The President on "Our Interests"

1916

The characteristic aberration of Mr. Wilson's mind and his self-complacent disregard of traditional American principles are never more clearly shown than when he discusses American interests and the relationship of them to the interests of the world at large. It is a favorite theme with him, lending itself with facility to that fashion of phrase-making which forms so dominant a part of his public utterances, and in dealing with it he displays not only the self-complacency to which we have already referred, but also a degree of inconsistency which is actually bewildering.

It was only the other day that in a public address at the capital he rang the changes of emphasis upon the proposition that we should never exert the physical force of America for our own interests, but only for the interests of humanity, or for our own only when they were identical with those of humanity at large. He was, of course, entitled to that view of the case as his own. But how presumptuous an error it was to declare that to be the traditional American policy, established by the fathers of the republic, is suggested by simple reference to Washington's Farewell Address, in which Americans are exhorted to adopt and maintain a course of policy under which we may choose peace or war as our interests, guided by justice, shall dictate"!.

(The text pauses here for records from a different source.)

(* --------------------------------------------------------------------- *)
(** *** [onTransaction] *)
(* --------------------------------------------------------------------- *)

(** The handler, with the lookups named and the branch on the constant
    flag decided: whatever the lookups returned, what follows them is
    the return of the "not a unique human" panel. *)
Lemma onTransaction_steps host chainId transaction :
  onTransaction host chainId transaction
  = (emit EvManageStateGet ;;;
     worldId <- lift (read_undeclared host "worldId") ;;
     emit (EvConsoleLog [JStr "worldId"; worldId]) ;;;
     if negb (truthy (stored_state host)) then ret not_human else
     if missing (from transaction) || missing (to transaction)
        || missing (data transaction) || String.eqb chainId ""
     then throw (Error "Missing required parameters")
     else
       let extractedChainId := template (nth_error (split chainId ":") 1) in
       Promise_all (settles_at host)
         [ getLensProfile host (template (from transaction));
           getLensApprovedAddressList host (template (from transaction))
             (template (to transaction)) (template (data transaction)) extractedChainId;
           getGptCompletion host (template (to transaction))
             (template (data transaction)) extractedChainId ] ;;;
       ret not_human).
Proof. reflexivity. Qed.




(** The completions of [onTransaction] on a wallet in which the log
    statement succeeds. *)
Lemma onTransaction_outcome host chainId transaction insight :
  outcome (onTransaction host chainId transaction) = Ok insight ->
  insight = not_human.
Proof.
  rewrite onTransaction_steps, bind_emit. cbn [outcome snd].
  destruct (read_undeclared host "worldId") as [worldId|e];
    [rewrite bind_lift_ok | discriminate].
  rewrite bind_emit. cbn [snd].
  destruct (truthy (stored_state host)); cbn [negb].
  2: { now intros [= <-]. }
  destruct (missing (from transaction) || missing (to transaction)
            || missing (data transaction) || String.eqb chainId ""); [discriminate|].
  cbv zeta.
  match goal with
  | |- context [bind ?p _] => destruct p as [t [values|e]]
  end; cbn; [now intros [= <-] | discriminate].
Qed.

(** C2.  The verification flag is the constant [false]: whenever
    [onTransaction] returns, it returns the "Not a unique human" panel,
    never the panel of the Lens and GPT insights. *)
Theorem insights_panel_unreachable host chainId transaction insight :
  outcome (onTransaction host chainId transaction) = Ok insight ->
  insight = not_human
  /\ forall handle approved completion,
       insight <> insights handle approved completion.
Proof.
  intros Hout. apply onTransaction_outcome in Hout. subst insight.
  split; [reflexivity | discriminate].
Qed.

Lemma insights_panel_unreachable_witness :
  outcome (onTransaction
             (Samples.wallet (Some JUndefined) Samples.verified_state
                (Ok (Samples.json_response (JObj [("data", JStr "It transfers tokens.")]))))
             "eip155:1" Samples.pending)
  = Ok not_human
  /\ forall handle approved completion,
       not_human <> insights handle approved completion.
Proof.
  split; [reflexivity|].
  apply (insights_panel_unreachable
           (Samples.wallet (Some JUndefined) Samples.verified_state
              (Ok (Samples.json_response (JObj [("data", JStr "It transfers tokens.")]))))
           "eip155:1" Samples.pending not_human). reflexivity.
Defined.

(** C7.  A run of [onTransaction] that makes a lookup makes all three,
    and their completions are joined all or nothing: when any of the
    three fails the handler fails, with the error of a failed lookup,
    and when the handler returns a panel each of the three has returned
    its value. *)
Theorem lookups_all_or_nothing host chainId transaction :
  let extractedChainId := template (nth_error (split chainId ":") 1) in
  let profile := getLensProfile host (template (from transaction)) in
  let approved :=
    getLensApprovedAddressList host (template (from transaction))
      (template (to transaction)) (template (data transaction)) extractedChainId in
  let completion :=
    getGptCompletion host (template (to transaction)) (template (data transaction))
      extractedChainId in
  let run := onTransaction host chainId transaction in
  0 < length (lookups (trace run)) ->
  lookups (trace run)
  = lookups (trace profile ++ trace approved ++ trace completion)%list
  /\ (forall e,
        In (Throw e) [outcome profile; outcome approved; outcome completion] ->
        exists e', outcome run = Throw e'
                   /\ In (Throw e') [outcome profile; outcome approved; outcome completion])
  /\ (forall insight,
        outcome run = Ok insight ->
        exists v1 v2 v3,
          outcome profile = Ok v1 /\ outcome approved = Ok v2
          /\ outcome completion = Ok v3).
Proof.
  intros extractedChainId profile approved completion run.
  assert (Hrun : run
    = (emit EvManageStateGet ;;;
       worldId <- lift (read_undeclared host "worldId") ;;
       emit (EvConsoleLog [JStr "worldId"; worldId]) ;;;
       if negb (truthy (stored_state host)) then ret not_human else
       if missing (from transaction) || missing (to transaction)
          || missing (data transaction) || String.eqb chainId ""
       then throw (Error "Missing required parameters")
       else Promise_all (settles_at host) [profile; approved; completion] ;;;
            ret not_human))
    by reflexivity.
  clearbody run profile approved completion. subst run.
  rewrite bind_emit. cbn [trace outcome fst snd lookups].
  destruct (read_undeclared host "worldId") as [worldId|e];
    [rewrite bind_lift_ok | cbn; lia].
  rewrite bind_emit. cbn [trace outcome fst snd lookups].
  destruct (truthy (stored_state host)); cbn [negb]; [|cbn; lia].
  destruct (missing (from transaction) || missing (to transaction)
            || missing (data transaction) || String.eqb chainId ""); [cbn; lia|].
  intros _.
  set (joined := Promise_all (settles_at host) [profile; approved; completion]).
  assert (Htrace : trace (joined ;;; ret not_human)
                   = (trace profile ++ trace approved ++ trace completion)%list).
  { destruct (outcome joined) as [values|e] eqn:Hjoined.
    - rewrite (trace_bind_ok _ _ _ Hjoined). unfold joined.
      rewrite Promise_all_trace. cbn. now rewrite !app_nil_r.
    - rewrite (trace_bind_throw _ _ _ Hjoined). unfold joined.
      rewrite Promise_all_trace. cbn. now rewrite !app_nil_r. }
  split; [now rewrite Htrace|]. split.
  - intros e Hin.
    destruct (Promise_all_rejects (settles_at host) [profile; approved; completion] e Hin)
      as (e' & Hrejected & Hin').
    exists e'. split; [|exact Hin'].
    exact (outcome_bind_throw _ _ _ Hrejected).
  - intros insight Hout.
    destruct (outcome joined) as [values|e] eqn:Hjoined.
    + apply Promise_all_fulfils in Hjoined. cbn [map] in Hjoined.
      destruct values as [|v1 [|v2 [|v3 [|]]]]; try discriminate.
      injection Hjoined as H1 H2 H3. now exists v1, v2, v3.
    + rewrite (outcome_bind_throw _ _ _ Hjoined) in Hout. discriminate.
Qed.

Lemma lookups_all_or_nothing_witness :
  exists e,
    outcome (onTransaction
               (Samples.wallet (Some JUndefined) Samples.verified_state
                               (Ok Samples.server_error))
               "eip155:1" Samples.pending) = Throw e
    /\ length (lookups (trace (onTransaction
                 (Samples.wallet (Some JUndefined) Samples.verified_state
                                 (Ok Samples.server_error))
                 "eip155:1" Samples.pending))) = 3.
Proof.
  destruct (lookups_all_or_nothing
              (Samples.wallet (Some JUndefined) Samples.verified_state
                              (Ok Samples.server_error))
              "eip155:1" Samples.pending)
    as (Hall & Hfail & _).
  - vm_compute. lia.
  - destruct (Hfail (Error "HTTP error! Status: 500")) as (e & He & _).
    + right. right. left. reflexivity.
    + exists e. split; [exact He|]. rewrite Hall. reflexivity.
Defined.

(** The three lookups succeed, and the panel is still the "Not a unique
    human" one; the completion endpoint fails alone, and nothing of the
    other two lookups is rendered. *)
Example all_lookups_succeed :
  onTransaction
    (Samples.wallet (Some JUndefined) Samples.verified_state
       (Ok (Samples.json_response (JObj [("data", JStr "It transfers tokens.")]))))
    "eip155:1" Samples.pending
  = ([ EvManageStateGet;
       EvConsoleLog [JStr "worldId"; JUndefined];
       EvFetch "https://eth-tokyo-social-security-snap-app.vercel.app/api/lens/profile?walletAddress=0xd19B53464bBD3289823b278efb0461a903271004";
       EvFetch "https://eth-tokyo-social-security-snap-app.vercel.app/api/lens/following?walletAddress=0xd19B53464bBD3289823b278efb0461a903271004&contractAddress=0xABC&inputData=0xa9059cbb&chainId=1";
       EvFetch "https://eth-tokyo-social-security-snap-app.vercel.app/api/gpt/completion?contractAddress=0xABC&inputData=0xa9059cbb&chainId=1" ],
     Ok not_human).
Proof. reflexivity. Qed.

Example one_lookup_fails :
  outcome (onTransaction
             (Samples.wallet (Some JUndefined) Samples.verified_state
                             (Ok Samples.server_error))
             "eip155:1" Samples.pending)
  = Throw (Error "HTTP error! Status: 500").
Proof. reflexivity. Qed.

End SnapFacts.

(* ===================================================================== *)
(** ** The completion endpoint: further properties *)
(* ===================================================================== *)

Module CompletionMore.
Import Js Completion Observe CompletionParts EffFacts StringFacts CompletionFacts.
Local Open Scope string_scope.
Local Open Scope eff_scope.

(* --------------------------------------------------------------------- *)
(** *** Traces *)
(* --------------------------------------------------------------------- *)

Lemma trace_bind {A B} (m : Eff A) (k : A -> Eff B) :
  trace (bind m k)
  = (trace m ++ match outcome m with
                | Ok a => trace (k a)
                | Throw _ => []
                end)%list.
Proof.
  destruct m as [t [a|e]]; cbn [trace outcome fst snd bind].
  - destruct (k a); reflexivity.
  - now rewrite app_nil_r.
Qed.

Lemma outcome_bind {A B} (m : Eff A) (k : A -> Eff B) :
  outcome (bind m k)
  = match outcome m with
    | Ok a => outcome (k a)
    | Throw e => Throw e
    end.
Proof.
  destruct m as [t [a|e]]; cbn [trace outcome fst snd bind].
  - destruct (k a); reflexivity.
  - reflexivity.
Qed.

Section Never.
Variable excluded : Event -> bool.

Lemma never_ret {A} (a : A) : never excluded (ret a).
Proof. constructor. Qed.

Lemma never_throw {A} (e : Exn) : never excluded (@throw A e).
Proof. constructor. Qed.

Lemma never_lift {A} (r : Res A) : never excluded (lift r).
Proof. constructor. Qed.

Again, speaking of the European War, Mr. Wilson has said that Americans have "no part of interest in the policies which seem to have brought the conflict on." We are not sure that even his epochal "too proud to fight" comment upon the Lusitania massacre was more repugnant to humane feeling. We have, then, no interest in the protection of small nations from oppression and spoliation; no interest in the respecting of neutrality; no interest in the faithful observance of treaty obligations; no interest in the substitution of justice for brute force. Those would be astounding declarations for America to make in the twentieth century! Why, even a pagan comedian twenty centuries ago declared that because he was a man he was interested in everything that concerned humanity. Have we fallen below Terence's code of ethics? We should like to bracket by the side of Mr. Wilson's inhuman disclaimer of interest the studied statement of England's poet-statesman, Wordsworth, that "every independent nation is interested in the maintenance of the national independence of every other country." By the side of such a proposition how sordid appears Mr. Wilson's plea of "no interest"! — The Boston Transcript.

—The Fryeburg Post, Fryeburg, Maine, Sept. 12, 1916, p. 8.